I'm pacing around my room gathering my belongings as my thoughts clash against one another .

I said too much.

I've said too much and now they'll hate me. They'll hate me for eternity. Just because I couldn't keep my stupid thoughts to my stupid self.

You are so stupid, Will.

So fucking stupid.

They all hate me.

I hate me.

Shame washes over me as I assimilate my words. I did something I vowed I'd never do. I vowed no one would ever see me do. I acted like my dad.

I wouldn't stop. I just couldn't shut up. As much as I wanted to fight my words I couldn't. Anger spewed out my mouth like bullets. And, I couldn't do anything. It was like I wasn't even in control. It was like my soul purpose was to hurt them.
It was to hurt them all with the raw truth I've held so close to myself.
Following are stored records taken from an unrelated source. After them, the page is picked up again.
(** A COPY across the end of the copy window is refused. *)
Lemma execute_copy_spans st c out len a mode bs data addr :
  at_point st c out data (bs ++ addr) -> room out len ->
  op_fits srclen (lenZ out) (OpCopy len a) -> a < srclen < a + len -> 0 <= mode < CPY_MODES ->
  (forall rest, AddressCache.decode c mode (bs ++ rest) (srclen + lenZ out)
                = Ok (a, lenZ bs, upd c a)) ->
  execute_copy (XD3_CPY + mode) (sec_addr sec) srclen off (lenZ out0) len st
  = Err (InvalidInput SpansBoundary).
Proof.
  intros [Hc Ht Ho Hs Hd (pre & Ha & Hap)] [Hr1 Hr2] [Hl Hlt] Hsp Hm Hdec.
  simpl in Hl. unfold execute_copy, CPY_MODES, NEAR_MODES, SAME_MODES, XD3_CPY in *.
  pose proof (lenZ_nonneg pre). pose proof (lenZ_nonneg addr). pose proof (lenZ_nonneg bs).
  pose proof (lenZ_nonneg out). pose proof (lenZ_nonneg out0). pose proof window_ok as (? & ? & ? & ?).
  destruct sections_u64 as (_ & _ & Hu). rewrite Ha in *. rewrite !lenZ_app in *.
  rewrite sub_w_ok by (unfold in_range; lia). cbn [bind].
  replace (3 + mode - 3) with mode by lia. rewrite Ht, Hap, Hc. u64_step.
  rewrite slice_from_app. cbn [bind]. rewrite Hdec. cbn [map_err bind]. u64_step.
  rewrite (proj2 (Z.ltb_lt a _)) by lia. u64_step. by rewrite (proj2 (Z.ltb_lt _ _)) by lia.
Qed.

(** ** The instruction stream *)

(** What is left to decode: the operations [ops], packed as [l], [d] and [a]. *)
Record pending_ops (st : DecodeState S) (c c' : AddressCache.t) (out : bytes)
    (ops : list op) (l : list InstructionInfo) (d a : bytes) : Prop := {
  po_point : at_point st c out d a;
  po_emits : emits srclen c (lenZ out) ops l d a c';
  po_fits : ops_fit srclen (lenZ out) ops;
  po_room : room out (ops_len ops)
}.

Definition run_sized (i : InstructionInfo) (st : DecodeState S) :=
  execute_sized (itype i) sec srclen off (lenZ out0) (size i) st.

(** The instruction [i] has been executed, [l] is left; or [i] was refused and
    the operations have no meaning. *)
Definition stepped (i : InstructionInfo) (st : DecodeState S) (c' : AddressCache.t)
    (out : bytes) (ops : list op) (l : list InstructionInfo) : Prop :=
  (exists st' c1 out1 ops1 d1 a1,
    run_sized i st = Ok st' /\ inst_pos st' = inst_pos st /\
    pending_ops st' c1 c' out1 ops1 l d1 a1 /\
    lenZ out1 + ops_len ops1 = lenZ out + ops_len ops /\
    exec_ops window out ops = exec_ops window out1 ops1) \/
  (run_sized i st = Err (InvalidInput SpansBoundary) /\ exec_ops window out ops = None).

Lemma step_done st st' i c1 c' out s o ops l d a :
  run_sized i st = Ok st' -> inst_pos st' = inst_pos st ->
  at_point st' c1 (out ++ s) d a ->
  exec_op window out o = Some (out ++ s) -> lenZ s = op_len o ->
  emits srclen c1 (lenZ out + op_len o) ops l d a c' ->
  ops_fit srclen (lenZ out + op_len o) ops -> room out (op_len o + ops_len ops) ->
  stepped i st c' out (o :: ops) l.
Proof.
  intros Hrun Hi Hp Hex Hs He Hok [Hr1 Hr2].
  assert (lenZ (out ++ s) = lenZ out + op_len o) as Hl by (rewrite lenZ_app; lia).
  left. exists st', c1, (out ++ s), ops, d, a. split_and!; auto.
  - constructor; rewrite ?Hl; auto. split; rewrite Hl; lia.
  - rewrite Hl. unfold ops_len. simpl. lia.
  - simpl. by rewrite Hex.
Qed.

Lemma step_sized st c c' out ops i l d a :
  pending_ops st c c' out ops (i :: l) d a -> stepped i st c' out ops l.
Proof.
  intros [Hp He Hok [Hr1 Hr2]].
  inversion He as [|? ? dat ops' ? data ? ? He'|? ? len b ops' ? data ? ? He'
    |? ? len ad mode bs ops' ? ? addr ? Hm Hb Hdec He']; subst;
    simpl in Hok; destruct Hok as [Ho Hok];
    pose proof (ops_fit_nonneg _ _ _ Hok) as Hn; pose proof (proj1 Ho) as Hlen;
    unfold ops_len in Hr1, Hr2; simpl in Hlen, Hr1, Hr2;
    fold (ops_len ops') in Hr1, Hr2.
  - destruct (execute_add_ok st c out dat data a Hp) as (st' & Hrun & Hi & Hp');
      [split; lia|].
    by eapply step_done; [..|split; simpl; lia].
  - destruct (execute_run_ok st c out len b data a Hp) as (st' & Hrun & Hi & Hp');
      [split; lia|lia|].
    eapply step_done; try done; try (split; simpl; lia).
    simpl. rewrite lenZ_replicate. lia.
  - assert (forall r, execute_copy (XD3_CPY + mode) (sec_addr sec) srclen off (lenZ out0) len st = r ->
      run_sized (info (XD3_CPY + mode) len) st = r) as Hsized.
    { intros r <-. unfold run_sized, execute_sized. simpl. unfold XD3_RUN, XD3_ADD, XD3_CPY in *.
      by rewrite !(proj2 (Z.eqb_neq _ _)) by lia. }
    destruct (decide (ad < srclen < ad + len)) as [Hsp|Hns].
    + right. split.
      * apply Hsized. apply (execute_copy_spans st c out len ad mode bs d addr); (done || split; lia).
      * destruct Ho as [_ Ha]. cbn [exec_ops exec_op]. rewrite window_length.
        by rewrite (proj2 (Z.ltb_ge _ _)), (proj2 (Z.ltb_lt _ _)), (proj2 (Z.leb_gt _ _)) by lia.
    + assert (op_ok srclen (lenZ out) (OpCopy len ad)) as Hok'
        by (destruct Ho as [? ?]; split; [done|]; split; [done|lia]).
      rewrite <- window_length in Hok'.
      destruct (exec_op_ok _ _ _ Hok') as (s & Hex & Hs). rewrite window_length in Hok'.
      destruct (execute_copy_ok st c out len ad mode bs d addr (out ++ s) Hp)
        as (st' & Hrun & Hi & Hp'); [split; lia|done..|rewrite lenZ_app; simpl in Hs; lia|].
      eapply step_done; try done; try (split; simpl; lia). by apply Hsized.
Qed.

Lemma pending_ops_inst st c c' out ops l d a p :
  pending_ops st c c' out ops l d a -> pending_ops (set_inst_pos st p) c c' out ops l d a.
Proof. intros [[]]. constructor; [constructor|..]; done. Qed.

(** A half-instruction whose size is in the opcode, or follows as a varint. *)
Lemma half_inline st i :
  size i <> 0 ->
  execute_half_instruction (itype i) (size i) sec srclen off (lenZ out0) st
  = run_sized i (set_inst_pos st (inst_pos st)).
Proof.
  intros Hs. unfold execute_half_instruction, resolve_size.
  by rewrite (proj2 (Z.eqb_neq _ _)).
Qed.

Lemma half_varint st i pre rest :
  is_u32 (size i) -> sec_inst sec = pre ++ varint (size i) ++ rest -> inst_pos st = lenZ pre ->
  execute_half_instruction (itype i) 0 sec srclen off (lenZ out0) st
  = run_sized i (set_inst_pos st (lenZ (pre ++ varint (size i)))).
Proof.
  intros Hs Hi Hp. unfold execute_half_instruction, resolve_size. rewrite Z.eqb_refl.
  destruct sections_u64 as (_ & Hu & _). rewrite Hi, !lenZ_app in Hu.
  pose proof (lenZ_nonneg pre). pose proof (lenZ_nonneg (varint (size i))).
  pose proof (lenZ_nonneg rest).
  rewrite Hi, Hp, slice_from_app. cbn [bind]. rewrite read_u32_varint by done.
  cbn [map_err bind]. u64_step. by rewrite lenZ_app.
Qed.

Lemma info_not_noop i : info_ok i -> negb (itype i =? XD3_NOOP) = true.
Proof.
  intros [Ht _]. unfold XD3_NOOP, XD3_ADD, XD3_RUN, XD3_CPY in *.
  apply negb_true_iff, Z.eqb_neq. lia.
Qed.
(** On either byte order the portable test finds the first mismatch. *)
Lemma u64_front_ok little : front_test 8 (u64_front little).
Proof.
  intros a b Ha Hb Hla Hlb. pose proof (lenZ_length _ _ _ Hla Hlb) as Hl.
  unfold u64_front, u64_value, decide_block. destruct little.
  - destruct (le_front 64 a b Hl Ha Hb) as (_ & Hz & Ht). cbv zeta in *. rewrite Hla in Hz.
    destruct (Z.eqb_spec (Z.lxor (le_value a) (le_value b)) 0),
      (Z.eqb_spec (leading (cmpeq_epi8 a b)) 8); try done; try tauto.
    simpl. by rewrite Ht.
  - assert (length (reverse a) = length (reverse b)) as Hlr by (by rewrite !length_reverse).
    destruct (le_front 64 _ _ Hlr (wf_reverse _ Ha) (wf_reverse _ Hb)) as (_ & Hz & _).
    destruct (le_back _ _ Hlr (wf_reverse _ Ha) (wf_reverse _ Hb)) as (_ & Ht).
    cbv zeta in *. rewrite cmpeq_reverse in Hz, Ht by done. rewrite reverse_involutive in Ht.
    assert (lenZ (reverse a) = 8) as H8 by (unfold lenZ in *; by rewrite length_reverse).
    rewrite H8 in *. pose proof (leading_reverse_all (cmpeq_epi8 a b)) as Hr.
    rewrite cmpeq_length in Hr by lia. rewrite Hla in Hr.
    destruct (Z.eqb_spec (Z.lxor (le_value (reverse a)) (le_value (reverse b))) 0),
      (Z.eqb_spec (leading (cmpeq_epi8 a b)) 8); try done; try tauto.
    simpl. by rewrite <- Ht.
Qed.
(* ===== verification/HashTables.v ===== *)
(** * Checksums and hash tables ([src/src/hash/rolling.rs], 17-256; [src/src/hash/table.rs])

    The two checksum families that index target and source positions, the
    bucket computation and the two hash tables.  [get_unchecked] outside its
    vector, undefined behaviour in the source, is [Panic] here.  The theorems:
    every unchecked access is inside its table, the rolling update of the large
    checksum equals the checksum of the shifted window, and what an insertion
    makes the lookups return. *)

From stdpp Require Import base numbers list option.
From Stdlib Require Import ZArith Lia.
From S2P Require Import Prelude Varint Source Kernels.

Local Open Scope Z_scope.
Local Open Scope rust_scope.

Definition HASH_MULT_32 : Z := 1597334677.
Definition HASH_CKOFFSET : Z := 1.

Definition SINGLE_HASH : list Z :=
  [
   0xbcd1; 0xbb65; 0x42c2; 0xdffe; 0x9666; 0x431b; 0x8504; 0xeb46; 0x6379; 0xd460; 0xcf14; 0x53cf;
   0xdb51; 0xdb08; 0x12c8; 0xf602; 0xe766; 0x2394; 0x250d; 0xdcbb; 0xa678; 0x02af; 0xa5c6; 0x7ea6;
   0xb645; 0xcb4d; 0xc44b; 0xe5dc; 0x9fe6; 0x5b5c; 0x35f5; 0x701a; 0x220f; 0x6c38; 0x1a56; 0x4ca3;
   0xffc6; 0xb152; 0x8d61; 0x7a58; 0x9025; 0x8b3d; 0xbf0f; 0x95a3; 0xe5f4; 0xc127; 0x3bed; 0x320b;
   0xb7f3; 0x6054; 0x333c; 0xd383; 0x8154; 0x5242; 0x4e0d; 0x0a94; 0x7028; 0x8689; 0x3a22; 0x0980;
   0x1847; 0xb0f1; 0x9b5c; 0x4176; 0xb858; 0xd542; 0x1f6c; 0x2497; 0x6a5a; 0x9fa9; 0x8c5a; 0x7743;
   0xa8a9; 0x9a02; 0x4918; 0x438c; 0xc388; 0x9e2b; 0x4cad; 0x01b6; 0xab19; 0xf777; 0x365f; 0x1eb2;
   0x091e; 0x7bf8; 0x7a8e; 0x5227; 0xeab1; 0x2074; 0x4523; 0xe781; 0x01a3; 0x163d; 0x3b2e; 0x287d;
   0x5e7f; 0xa063; 0xb134; 0x8fae; 0x5e8e; 0xb7b7; 0x4548; 0x1f5a; 0xfa56; 0x7a24; 0x900f; 0x42dc;
   0xcc69; 0x02a0; 0x0b22; 0xdb31; 0x71fe; 0x0c7d; 0x1732; 0x1159; 0xcb09; 0xe1d2; 0x1351; 0x52e9;
   0xf536; 0x5a4f; 0xc316; 0x6bf9; 0x8994; 0xb774; 0x5f3e; 0xf6d6; 0x3a61; 0xf82c; 0xcc22; 0x9d06;
   0x299c; 0x09e5; 0x1eec; 0x514f; 0x8d53; 0xa650; 0x5c6e; 0xc577; 0x7958; 0x71ac; 0x8916; 0x9b4f;
   0x2c09; 0x5211; 0xf6d8; 0xcaaa; 0xf7ef; 0x287f; 0x7a94; 0xab49; 0xfa2c; 0x7222; 0xe457; 0xd71a;
   0x00c3; 0x1a76; 0xe98c; 0xc037; 0x8208; 0x5c2d; 0xdfda; 0xe5f5; 0x0b45; 0x15ce; 0x8a7e; 0xfcad;
   0xaa2d; 0x4b5c; 0xd42e; 0xb251; 0x907e; 0x9a47; 0xc9a6; 0xd93f; 0x085e; 0x35ce; 0xa153; 0x7e7b;
   0x9f0b; 0x25aa; 0x5d9f; 0xc04d; 0x8a0e; 0x2875; 0x4a1c; 0x295f; 0x1393; 0xf760; 0x9178; 0x0f5b;
   0xfa7d; 0x83b4; 0x2082; 0x721d; 0x6462; 0x0368; 0x67e2; 0x8624; 0x194d; 0x22f6; 0x78fb; 0x6791;
   0xb238; 0xb332; 0x7276; 0xf272; 0x47ec; 0x4504; 0xa961; 0x9fc8; 0x3fdc; 0xb413; 0x007a; 0x0806;
   0x7458; 0x95c6; 0xccaa; 0x18d6; 0xe2ae; 0x1b06; 0xf3f6; 0x5050; 0xc8e8; 0xf4ac; 0xc04c; 0xf41c;
   0x992f; 0xae44; 0x5f1b; 0x1113; 0x1738; 0xd9a8; 0x19ea; 0x2d33; 0x9698; 0x2fe9; 0x323f; 0xcde2;
   0x6d71; 0xe37d; 0xb697; 0x2c4f; 0x4373; 0x9102; 0x075d; 0x8e25; 0x1672; 0xec28; 0x6acb; 0x86cc;
   0x186e; 0x9414; 0xd674; 0xd1a5].
(** A match of at least [MIN_MATCH] at the start of the target was found at
    [src_pos]: the scan starts behind it. *)
Definition probe_hit (e : MatchEngine.t) (s : Scan) (src_pos fwd_len : Z)
    : result E (MatchEngine.t * Scan) :=
  let s := set_input_pos (push s (match_at 0 fwd_len src_pos true)) fwd_len in
  let* e := if fwd_len =? lenZ target
            then let* p := add_w 64 src_pos fwd_len in Ok (MatchEngine.set_match_srcpos e p)
            else Ok e in
  let* s := rehash s in
  Ok (e, s).

(** The probe at [match_srcpos] before the loop. *)
Definition probe (s : Scan) : result E (MatchEngine.t * Scan) :=
  let src_pos := MatchEngine.match_srcpos e in
  match contiguous, source with
  | Some src, _ =>
      if src_pos <? lenZ src then
        let* avail := sub_w 64 (lenZ src) src_pos in
        let max_fwd := Z.min (lenZ target) avail in
        if MIN_MATCH <=? max_fwd then
          let* s1 := slice_from src src_pos in
          let* fwd_len := forward_match_fn (MatchEngine.kernels e) s1 target max_fwd in
          if MIN_MATCH <=? fwd_len then probe_hit e s src_pos fwd_len else Ok (e, s)
        else Ok (e, s)
      else Ok (e, s)
  | None, Some src =>
      if src_pos <? sd_len src then
        let* avail := sub_w 64 (sd_len src) src_pos in
        let max_fwd := Z.min (lenZ target) avail in
        if MIN_MATCH <=? max_fwd then
          let* src_slice := as_slice src src_pos max_fwd in
          let* fwd_len :=
            match src_slice with
            | Some src_slice => forward_match_fn (MatchEngine.kernels e) src_slice target max_fwd
            | None => Ok 0
            end in
          if MIN_MATCH <=? fwd_len then probe_hit e s src_pos fwd_len else Ok (e, s)
        else Ok (e, s)
      else Ok (e, s)
  | None, None => Ok (e, s)
  end.
End Scanning.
Flashes of my friends hurt and confused faces strike  my thoughts as I hurriedly put on my shoes.

I'm crying. I'm crying now and it it all hurts. Everything fucking hurts. My brain. My chest. My eyes. My ears.

I don't want to be here.

I can't be here.

I can't stay here.

Anywhere but here.

Now, I find myself hastily climbing out my room window. As my heart races, the sickeningly sour taste of guilt scours my mind.

The scariest part is that the rage hasn't subdued. No. Not at all. My mind is still being tortured by thoughts.

Intrusive thoughts.

Thoughts telling me to concede to the enmity that lies within me. To betray the ones I love. To comply to the darkness that lays latent within me. An malicious evil I know just all too well of.

Now I'm stuck in  the eye of an inner turmoil: battling the inner cyclone this rage as brought into me.

So, I do something I find familiar. Something I assured myself I wouldn't have to do anymore.

I run.

I'm running from everything and everyone. I'm running from my thoughts, my problems.

Im running from myself.

A part of me wishes the ground would just swallow me whole and I could just disappear forever. No more guilt. No more pain. No more hiding.

Just gone.

My organs ache as I perilously sprint away from my house.I can't bring myself to turn back. To face them. I can't.

I'm scared.

I'm scared of myself.

But, then again, when have I not been?

I've always  been scared. Scared of who I am.

The malevolence that lies within me has been brewing for years;  even  before the upside down.

The plague I've been bedevilled  with for years has always had it's various side effects. Shame. Guilt. Confusion. Anger. Depression. But one of the greatest ones was fear.

Fear.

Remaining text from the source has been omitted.